Top of Given records

(** * Store/link cleaning scripts: a shallow embedding

    The development follows the two batch scripts of the repository,
    [dedup_por_tienda.py] (pandas pipeline over a sheet) and
    [extraer_tienda_links.py] (openpyxl row loop followed by a pandas
    de-duplication), and states the properties of the pipeline
    "column detection, cleaning, de-duplication, grouping" over them.

    Conventions of the embedding.
    - A Python [str] is a [string]; a character is a code point below 256,
      so the order [String.compare] is Python's code-point order on [str]
      and the whitespace class is [str.isspace] restricted to that range.
    - A pandas frame with the two columns [tienda], [link] is a list of
      rows, each row a pair; the index is not modelled ([reset_index] only
      renumbers it).
    - Library calls ([drop_duplicates], [sort_values], [groupby], regular
      expressions) are given by executable functions that follow the
      documented behaviour of the call as it is used in the scripts. *)

From Stdlib Require Import List String Ascii Bool Arith NArith Lia.
From Stdlib Require Import Sorted Permutation.
Import ListNotations.
Open Scope string_scope.

(* ===================================================================== *)
(** * Python strings *)
(* ===================================================================== *)

Module PyStr.

(** [str.isspace] for one character, code points below 256:
    TAB..CR, FS..US, SPACE, NEL (0x85) and NBSP (0xA0). *)
Definition isspace (c : ascii) : bool :=
  let n := N_of_ascii c in
  ((9 <=? n) && (n <=? 13) || (28 <=? n) && (n <=? 32)
   || (n =? 133) || (n =? 160))%N.

(** [s.lstrip()]: drop the leading whitespace characters. *)
Fixpoint lstrip (s : string) : string :=
  match s with
  | EmptyString => EmptyString
  | String c r => if isspace c then lstrip r else s
  end.

(** [s.rstrip()]: drop the trailing whitespace characters. *)
Fixpoint rstrip (s : string) : string :=
  match s with
  | EmptyString => EmptyString
  | String c r =>
      match rstrip r with
      | EmptyString => if isspace c then EmptyString else String c EmptyString
      | r' => String c r'
      end
  end.

(** [s.strip()]: both ends, nothing in between. *)
Definition strip (s : string) : string := rstrip (lstrip s).

(** Truth value of a [str]: the empty string is falsy. *)
Definition truthy (s : string) : bool :=
  match s with EmptyString => false | String _ _ => true end.

(** Truth value of an optional [str] ([None] is falsy). *)
Definition truthy_opt (o : option string) : bool :=
  match o with None => false | Some s => truthy s end.

(** [s.startswith(p)]. *)
Definition startswith (s p : string) : bool := String.prefix p s.

(** [s.startswith((p1, p2, ...))]: some prefix of the tuple matches. *)
Definition startswith_any (s : string) (ps : list string) : bool :=
  existsb (startswith s) ps.

(** ["sep".join(l)]. *)
Definition join (sep : string) (l : list string) : string :=
  String.concat sep l.

(** [x in l] for a list of strings. *)
Definition mem (x : string) (l : list string) : bool :=
  existsb (String.eqb x) l.

(** Case folding of one character as [re.IGNORECASE] uses it for the
    ASCII letters of a pattern. *)
Definition lower (c : ascii) : ascii :=
  let n := N_of_ascii c in
  if ((65 <=? n) && (n <=? 90))%N then ascii_of_N (n + 32) else c.

(** The literal pattern [p] (given in lower case) matches at the start
    of [s], ignoring case. *)
Fixpoint ci_prefix (p s : string) : bool :=
  match p, s with
  | EmptyString, _ => true
  | String _ _, EmptyString => false
  | String a p', String b s' => Ascii.eqb a (lower b) && ci_prefix p' s'
  end.

(** Vocabulary for statements about [strip]. *)
Fixpoint all_space (s : string) : bool :=
  match s with
  | EmptyString => true
  | String c r => isspace c && all_space r
  end.

Definition head_char (s : string) : option ascii :=
  match s with EmptyString => None | String c _ => Some c end.

Fixpoint last_char (s : string) : option ascii :=
  match s with
  | EmptyString => None
  | String c r => match last_char r with None => Some c | Some d => Some d end
  end.

(** The normalisation that trims and also replaces every run of
    whitespace inside the value by one space, for comparison with what
    the scripts apply to the store column. *)
Fixpoint collapse_from (pending : bool) (s : string) : string :=
  match s with
  | EmptyString => EmptyString
  | String c r =>
      if isspace c then collapse_from true r
      else if pending then String " " (String c (collapse_from false r))
           else String c (collapse_from false r)
  end.

Definition trim_and_collapse (s : string) : string :=
  collapse_from false (lstrip s).

End PyStr.

(* ===================================================================== *)
(** * The pandas operations the scripts use *)
(* ===================================================================== *)

Module Pandas.

(** A row of the two-column frame [tienda], [link]. *)
Definition LinkPair : Type := (string * string)%type.

Definition pair_eqb (a b : LinkPair) : bool :=
  String.eqb (fst a) (fst b) && String.eqb (snd a) (snd b).

(** Order of [sort_values(["tienda", "link"])]: first key, then second. *)
Definition pair_compare (a b : LinkPair) : comparison :=
  match String.compare (fst a) (fst b) with
  | Eq => String.compare (snd a) (snd b)
  | c => c
  end.

Definition pair_leb (a b : LinkPair) : bool :=
  match pair_compare a b with Gt => false | _ => true end.

Definition pair_lt (a b : LinkPair) : Prop := pair_compare a b = Lt.

Definition str_lt (a b : string) : Prop := String.compare a b = Lt.

(** A stable sort: [sort_by leb l] is ascending for [leb], rows that
    compare equal keep their relative order. *)
Section Sort.
Context {A : Type} (leb : A -> A -> bool).

Fixpoint insert_sorted (x : A) (l : list A) : list A :=
  match l with
  | [] => [x]
  | y :: r => if leb x y then x :: l else y :: insert_sorted x r
  end.

Fixpoint sort_by (l : list A) : list A :=
  match l with
  | [] => []
  | x :: r => insert_sorted x (sort_by r)
  end.
End Sort.

(** [Series.unique()] and [drop_duplicates(keep="first")]: the values in
    order of first appearance. [seen] is the table of values met so far. *)
Section Unique.
Context {A : Type} (eqb : A -> A -> bool).

Fixpoint unique_from (seen : list A) (l : list A) : list A :=
  match l with
  | [] => []
  | x :: r =>
      if existsb (eqb x) seen then unique_from seen r
      else x :: unique_from (x :: seen) r
  end.

Definition unique (l : list A) : list A := unique_from [] l.
End Unique.

(** [df.drop_duplicates(subset=["tienda", "link"])]. *)
Definition drop_duplicates (df : list LinkPair) : list LinkPair :=
  unique pair_eqb df.

(** [df.sort_values(["tienda", "link"])]. *)
Definition sort_values (df : list LinkPair) : list LinkPair :=
  sort_by pair_leb df.

(** The de-duplication of both scripts:
    [df.drop_duplicates(subset=["tienda","link"]).sort_values(["tienda","link"])]. *)
Definition dedup (df : list LinkPair) : list LinkPair :=
  sort_values (drop_duplicates df).

(** [df.groupby("tienda")["link"]] with the default [sort=True]: the
    group keys ascending, each with the links of its rows in row order. *)
Definition group_rows (k : string) (df : list LinkPair) : list string :=
  map snd (filter (fun p => String.eqb (fst p) k) df).

(** The group keys: the distinct stores, ascending. *)
Definition group_keys (df : list LinkPair) : list string :=
  sort_by String.leb (unique String.eqb (map fst df)).

(** The groups for a given list of keys. *)
Definition groups_of (ks : list string) (df : list LinkPair)
  : list (string * list string) :=
  map (fun k => (k, group_rows k df)) ks.

Definition groupby (df : list LinkPair) : list (string * list string) :=
  groups_of (group_keys df) df.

Bottom of Given records

**What you should do:** In the entries above, find the line holding "EmptyString, _ => true" and the line holding "match s with EmptyString => None"; print both of them and every line between, exactly, and nothing else.

**Answer to the problem:**
  | EmptyString, _ => true
  | String _ _, EmptyString => false
  | String a p', String b s' => Ascii.eqb a (lower b) && ci_prefix p' s'
  end.

(** Vocabulary for statements about [strip]. *)
Fixpoint all_space (s : string) : bool :=
  match s with
  | EmptyString => true
  | String c r => isspace c && all_space r
  end.

Definition head_char (s : string) : option ascii :=
  match s with EmptyString => None | String c _ => Some c end.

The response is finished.